Question : Prove that $C+C=\{x+y\mid x,y\in C\}=[0,2]$, using the following steps:
We will show that $C\subseteq [0,2]$ and $[0,2]\subseteq C$.
- a) Show that for an arbitrary $n\in\mathbb{N}$ we can always find $x_n,y_n\in C_n$, where $$C_n=\left[0,\frac1{3^n}\right]\bigcup \dots \bigcup\left[\frac{3^{n}-1}{3^n},1\right]$$such that for a given $s\in[0,2]$ we have $x_n+y_n=s$.
- b) Then we will set $x=\lim x_n$ and $y=\lim y_n$, then $x+y=s$.

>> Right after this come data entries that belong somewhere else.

(* ===== verification/VmExample.v ===== *)
(** A machine with thirty-two pages, whose kernel has addresses to give, and a
    user's address space: [vm_wire] over two pages, the first of them faulted
    in. *)

From S2P Require Import Prelude MachineInt Btree Spinlock Pool VmIndex VmPage Pmap PmapTables VmSpace VmAlloc.

Local Open Scope Z_scope.
Local Open Scope c_scope.

(** * The machine *)

Definition store_pages : pages := Eval vm_compute in
  match page_insert_pages boot_base 32 (page_init ∅) with Done _ s => s | Stop _ => page_init ∅ end.
Lemma store_pages_ok : sound store_pages ∧ covered store_pages [boot_base].
Proof.
  destruct (page_insert_pages_covered (page_init ∅) [] boot_base 32) as (s'&Hr&Hs&Hc);
    [apply page_init_sound| |constructor| |done..|].
  - split; [by repeat constructor|]. intros p. simpl. rewrite dom_empty. by intros ?%elem_of_empty.
  - intros b i _ _ _. simpl. rewrite dom_empty. apply not_elem_of_empty.
  - assert (store_pages = s') as ->; [|done]. change store_pages with
      (match page_insert_pages boot_base 32 (page_init ∅) with
       | Done _ s => s | Stop _ => page_init ∅ end). by rewrite Hr.
Qed.

(** The ranges of the kernel: all its pages but the first, free. *)
Definition no_ranges : vm (list Z * Z) := mk_vm 1 Leaf Leaf ∅ ([], 1).
Definition kernel_ranges : vm (list Z * Z) := Eval vm_compute in
  outcome_state no_ranges (vm_insert_range (KERNEL_BASE + 8192) KERNEL_END no_ranges).
Lemma kernel_ranges_run : vm_insert_range (KERNEL_BASE + 8192) KERNEL_END no_ranges = Done (Ok tt) kernel_ranges.
Proof. vm_compute. reflexivity. Qed.

Definition store_bare : machine (list Z * Z) :=
  mk_machine store_pages (mk_cpu false 0 false true) 1 ([], 1) ([], 0x100) ([], 0x200) ∅.
Definition store_kernel : machine (list Z * Z) :=
  mk_machine store_pages (mk_cpu false 0 false true) 1 (vm_index_pool kernel_ranges) ([], 0x100) ([], 0x200)
    {[0 := mk_space 0 (vm_ranges kernel_ranges) (vm_index_free kernel_ranges) (vmi_store kernel_ranges)
             (Some (empty_pmap KERNEL_BASE KERNEL_END)) []]}.

Lemma no_objects : op_inv (([], 1) : list Z * Z).
Proof. split; [done|]. intros x Hx. by apply elem_of_nil in Hx. Qed.

Lemma store_bare_sane : sane store_bare.
Proof.
  apply (no_spaces_sane _ [boot_base]); [done|apply no_objects|apply store_pages_ok|apply store_pages_ok|].
  intros p Hp. destruct store_pages_ok as [_ [_ Hc]]. destruct (Hc p Hp) as (b&i&Hb&Hi&->).
  apply list_elem_of_singleton in Hb as ->. rewrite page_paddr_of; [|by vm_compute|done].
  change VM_PAGE_TREE_ENTRIES with 340 in Hi. unfold boot_base. lia.
Qed.

Lemma store_kernel_sane : sane store_kernel.
Proof.
  destruct (bare_inv (([], 1) : list Z * Z) 1 no_objects) as [Hi Hno].
  pose proof (vm_insert_range_outcome no_ranges (KERNEL_BASE + 8192) KERNEL_END Hi ltac:(simpl; lia) ltac:(done)
    ltac:(done) ltac:(done)) as Hw.
  assert (∀ a, KERNEL_BASE + 8192 ≤ a < KERNEL_BASE + 8192 + PAGE_ROUNDUP (KERNEL_END - (KERNEL_BASE + 8192)) →
    ¬ managed no_ranges a) as Hfree by (intros a _ (b&Hst); by apply (Hno a b)).
  specialize (Hw Hfree). destruct (wp_done _ _ _ _ _ _ Hw kernel_ranges_run) as (_&Hinv&Hl&Hst&Hg).
  apply (sane_add store_bare store_kernel 0 (set_lock 0 kernel_ranges)
    (mk_mmu store_pages (empty_pmap KERNEL_BASE KERNEL_END) (mk_cpu false 0 false true) 1 [])); try done.
  - apply store_bare_sane.
  - intros w Hw'. unfold store_kernel. cbn. by rewrite lookup_singleton_ne.
  - split; vm_compute; try done. by right.
  - intros a b Ha Hs. rewrite status_lock, Hst in Hs. destruct Hs as [Hs|[Hs _]]; [by apply Hno in Hs|].
    change (PAGE_ROUNDUP (KERNEL_END - (KERNEL_BASE + 8192))) with 0xff7fffe000 in Hs.
    unfold in_range. cbn. unfold KERNEL_BASE, KERNEL_END in *. Z.to_euclidean_division_equations. lia.
Qed.

(** A user's address space, with one page. *)
Definition store_user : machine (list Z * Z) :=
  outcome_state store_kernel (vm_setup 0 0 1 (empty_pmap 0 0) USER_BASE USER_END store_kernel).
Lemma store_user_run : vm_setup 0 0 1 (empty_pmap 0 0) USER_BASE USER_END store_kernel = Done (Ok 0x100) store_user.
Proof. vm_compute. reflexivity. Qed.
#[local] Opaque store_user.

Lemma store_user_ready :
  sane store_user ∧ ∃ x m, space_vm store_user 0x100 = Some x ∧ space_mmu store_user 0x100 = Some m ∧
    (∀ a b, status x a b ↔ 0x2000 ≤ a < 0x10000000000 ∧ b = false) ∧ (∀ va, translate m va = None).
Proof.
  assert (setup_ready 0 0 (empty_pmap 0 0) store_kernel) as R.
  { split; try (by vm_compute); try apply (no_objects).
    - split; [done|]. intros x Hx. by apply elem_of_nil in Hx.
    - split; [done|]. intros x Hx. by apply elem_of_nil in Hx.
    - intros v [sp Hsp]. left. unfold store_kernel in Hsp. cbn in Hsp.
      by apply lookup_singleton_Some in Hsp as [<- _].
    - intros o v o' Ho Hal. destruct (op_alloc_ok o v o' Ho Hal) as (Ho'&_&Hl).
      assert (0 < v) by (apply (op_live_pos o' v Ho'), Hl; by right). lia. }
  assert (span_ok USER_BASE USER_END) as Sp by (split; [by vm_compute|by vm_compute|by vm_compute|by left]).
  pose proof (vm_setup_outcome 0 0 1 (empty_pmap 0 0) USER_BASE USER_END store_kernel store_kernel_sane R Sp) as Hw.
  destruct (wp_done _ _ _ _ _ _ Hw store_user_run) as (v&x&m&Hv&_&S&Hx&Hm&Hst&_&Ht&_). injection Hv as <-.
  split; [exact S|]. exists x, m. split; [exact Hx|]. split; [exact Hm|]. split; [exact Hst|exact Ht].
Qed.

(** The page at [user_page], and the one before it claimed. *)
Definition user_page : Z := 0xffffffe000.
Definition store_alloc : machine (list Z * Z) :=
  outcome_state store_user (vm_alloc 0 0x100 5000 VM_ALLOC_HIGH store_user).
Lemma store_alloc_run : vm_alloc 0 0x100 5000 VM_ALLOC_HIGH store_user = Done (Ok user_page) store_alloc.
Proof. vm_compute. reflexivity. Qed.
#[local] Opaque store_alloc.
Definition store_claim : machine (list Z * Z) :=
  outcome_state store_alloc (on_vm 0x100 (vm_alloc_range (user_page - 8192) user_page) store_alloc).
Lemma store_claim_run :
  on_vm 0x100 (vm_alloc_range (user_page - 8192) user_page) store_alloc = Done (Ok tt) store_claim.
Proof. vm_compute. reflexivity. Qed.
#[local] Opaque store_claim.

(** What is known of the address spaces: the page is mapped with two
    references, the one before it is not mapped and not free. *)
Lemma store_alloc_ready :
  sane store_alloc ∧ ∃ x m p, space_vm store_alloc 0x100 = Some x ∧ space_mmu store_alloc 0x100 = Some m ∧
    in_range m (user_page - 8192) ∧ in_range m user_page ∧
    translate m (user_page - 8192) = None ∧ translate m user_page = Some (page_paddr p) ∧
    pg_refcnt (mc_pages store_alloc) !! p = Some 2.
Proof.
  destruct store_user_ready as (S&x&m&Hx&Hm&Hst&Ht).
  assert (vm_alloc_size 0 0x100 5000) as Hs by (split; [lia|split; [lia|discriminate]]).
  pose proof (vm_alloc_outcome 0 store_user 0x100 5000 VM_ALLOC_HIGH x m S Hx Hm Hs ltac:(vm_compute; lia)) as Hw.
  destruct (wp_done _ _ _ _ _ _ Hw store_alloc_run) as [S1 (ps&Hl&A)]. split; [exact S1|].
  destruct ps as [|p [|q ps]]; [discriminate Hl| |discriminate Hl].
  destruct (ad_mapped _ _ _ _ _ A) as (m0&m1&Hm0&Hm1&Hr&Htr). pose proof (eq_trans (eq_sym Hm0) Hm) as E. injection E as ->. clear Hm0.
  destruct (ad_ranges _ _ _ _ _ A) as (x0&x1&_&Hx1&_).
  assert (∀ a, 0x2000 ≤ a < 0x10000000000 → a mod 8192 = 0 → in_range m a) as Hin.
  { intros a Ha Hal. apply (mi_span _ S 0x100 x m a false Hx Hm Hal). apply Hst. by split. }
  assert (in_range m (user_page - 8192)) as H1 by (apply Hin; [by unfold user_page; lia|reflexivity]).
  assert (in_range m user_page) as H2 by (apply Hin; [by unfold user_page; lia|reflexivity]).
  exists x1, m1, p. split; [exact Hx1|]. split; [exact Hm1|]. split; [apply Hr, H1|]. split; [apply Hr, H2|].
  rewrite (Htr _ H1), (Htr _ H2). split; [|split].
  - exact (Ht _).
  - reflexivity.
  - apply (ad_pages _ _ _ _ _ A). by left.
Qed.

Lemma put_vm_pages {Ob} (s : machine Ob) v x : mc_pages (put_vm v x s) = mc_pages s.
Proof. done. Qed.
Lemma store_claim_ready :
  sane store_claim ∧ ∃ m k, space_mmu store_claim 0x100 = Some m ∧ space_mmu store_claim 0 = Some k ∧
    wirable store_claim 0x100 true 2 m (user_page - 8192) ∧ wirable store_claim 0x100 true 2 m user_page.
Proof.
  destruct store_alloc_ready as (S&x&m&p&Hx&Hm&H1&H2&Ht1&Ht2&Hp).
  destruct (mi_vm _ S 0x100 x Hx) as [Hinv Hl].
  pose proof (vm_alloc_range_outcome x (user_page - 8192) user_page Hinv ltac:(lia) ltac:(unfold user_page; lia)
    ltac:(unfold user_page; lia)) as Hw.
  change (PAGE_FLOOR (user_page - 8192)) with (user_page - 8192) in Hw. change (PAGE_ROUNDUP user_page) with user_page in Hw.
  destruct (on_vm_inv _ _ x _ _ _ Hx store_claim_run) as (x'&Hrun&Hs).
  destruct (wp_done _ _ _ _ _ _ Hw Hrun) as (Hinv'&Hl'&Hc&Hfree&_&Hg).
  destruct (sane_claim store_alloc 0x100 x x' _ _ S Hx Hinv' ltac:(congruence) Hg Hfree Hc) as [S1 O1].
  assert (∃ k, space_mmu store_alloc 0 = Some k) as [k Hk] by (eexists; vm_compute; reflexivity).
  rewrite Hs. split; [exact S1|]. exists m, k. rewrite !space_mmu_put_vm. split; [exact Hm|].
  split; [exact Hk|]. split; (split; [done|]).
  - right. split; [done|]. split; [exact Ht1|]. intros y Hy Hst. rewrite space_vm_put_vm in Hy by (by eapply space_vm_spaces).
    injection Hy as <-. apply Hc in Hst. by rewrite decide_True in Hst by (unfold user_page; lia).
  - left. exists p, 2. split; [exact Ht2|]. rewrite put_vm_pages. split; [exact Hp|lia].
Qed.

(** * Two pages of the user's wired

    The kernel sees ten thousand bytes from the middle of the first page on. *)

Definition store_wire : machine (list Z * Z) :=
  outcome_state store_claim (vm_wire 0 0x100 (user_page - 8000) 10000 true store_claim).
Lemma store_wire_run :
  ∃ r, vm_wire 0 0x100 (user_page - 8000) 10000 true store_claim = Done r store_wire.
Proof. eexists. vm_compute. reflexivity. Qed.
#[local] Opaque store_wire.

Lemma vm_wire_correct_witness :
  ∃ kva, vm_wire 0 0x100 (user_page - 8000) 10000 true store_claim = Done (Ok (kva, 192)) store_wire ∧
    sane store_wire ∧ aliased 0 0x100 (user_page - 8000) 10000 kva store_claim store_wire.
Proof.
  destruct store_claim_ready as (S&m&k&Hm&Hk&Hw1&Hw2).
  pose proof (vm_wire_correct 0 store_claim 0x100 m k (user_page - 8000) 10000 true S ltac:(lia) Hm Hk
    ltac:(unfold user_page; lia) ltac:(lia) ltac:(unfold user_page; lia)) as Ho. cbv zeta in Ho.
  change (PAGE_FLOOR (user_page - 8000)) with (user_page - 8192) in Ho.
  change (PAGE_COUNT (user_page - 8000 + 10000 - (user_page - 8192))) with 2 in Ho.
  specialize (Ho ltac:(lia) ltac:(vm_compute; discriminate)).
  assert (∀ a, user_page - 8192 ≤ a < user_page - 8192 + 8192 * 2 → a mod 8192 = 0 →
    wirable store_claim 0x100 true 2 m a) as Hall.
  { intros a Ha Hal. assert (a = user_page - 8192 ∨ a = user_page) as [->| ->]; [|exact Hw1|exact Hw2].
    unfold user_page in *. Z.to_euclidean_division_equations. lia. }
  specialize (Ho Hall).
  destruct store_wire_run as [r Hrun]. destruct (wp_done _ _ _ _ _ _ Ho Hrun) as (kva&->&S2&A).
  exists kva. split; [exact Hrun|]. split; [exact S2|exact A].
Defined.

(** Both pages have one more reference, and the kernel has two pages less to
    give. *)
Example store_wire_runs :
  match vm_wire 0 0x100 (user_page - 8000) 10000 true store_claim with
  | Done (Ok (kva, o)) s => o = 192 ∧ kva mod 8192 = 0 ∧ KERNEL_BASE < kva
  | _ => False
  end.
Proof. vm_compute. split_and!; reflexivity. Qed.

My progress : Showing that $C+C\subseteq [0,2]$ is obvious, and I did part a) by showing that if $x_n,y_n$ are in different subintervals then concluding that $x_n+y_n$ covers $[0,2]$ (can be done using induction on $n$).
My difficulty is in the second part. The sequence $x_n$ is bounded so it must have a convergent subsequence $(x_{n_{k}})$. If we set $x=\lim x_{n_{k}}$, then we can conclude $\lim y_{n_{k}}=y=s-x$, thus $x+y=s$. First I thought that $x,y$ will be in $C$ as it is closed. However $(x_{n_{k}})$ may not necessarily be in $C$, so $x$ can't be in $C$ for sure.
Is this last thought correct? How do I overcome this last gap in my solution? Thanks for your help.
Best Answer
To carry out (b), note that if $\ell\le n_k$, then $x_{n_k}\in C_\ell$. Thus, for each $\ell$ there is an $m(\ell)$ such that $x_{n_k}\in C_\ell$ whenever $k\ge m(\ell)$. Let $\ell$ be arbitrary. Clearly
$$x=\lim_{k\ge m(\ell)}x_{n_k}\;,$$
and $C_\ell$ is closed, so $x\in C_\ell$. Thus, $x\in\bigcap_\ell C_\ell=C$.
(You might be interested in comparing your argument with the first proof here; they’re basically the same idea, just expressed a bit differently.)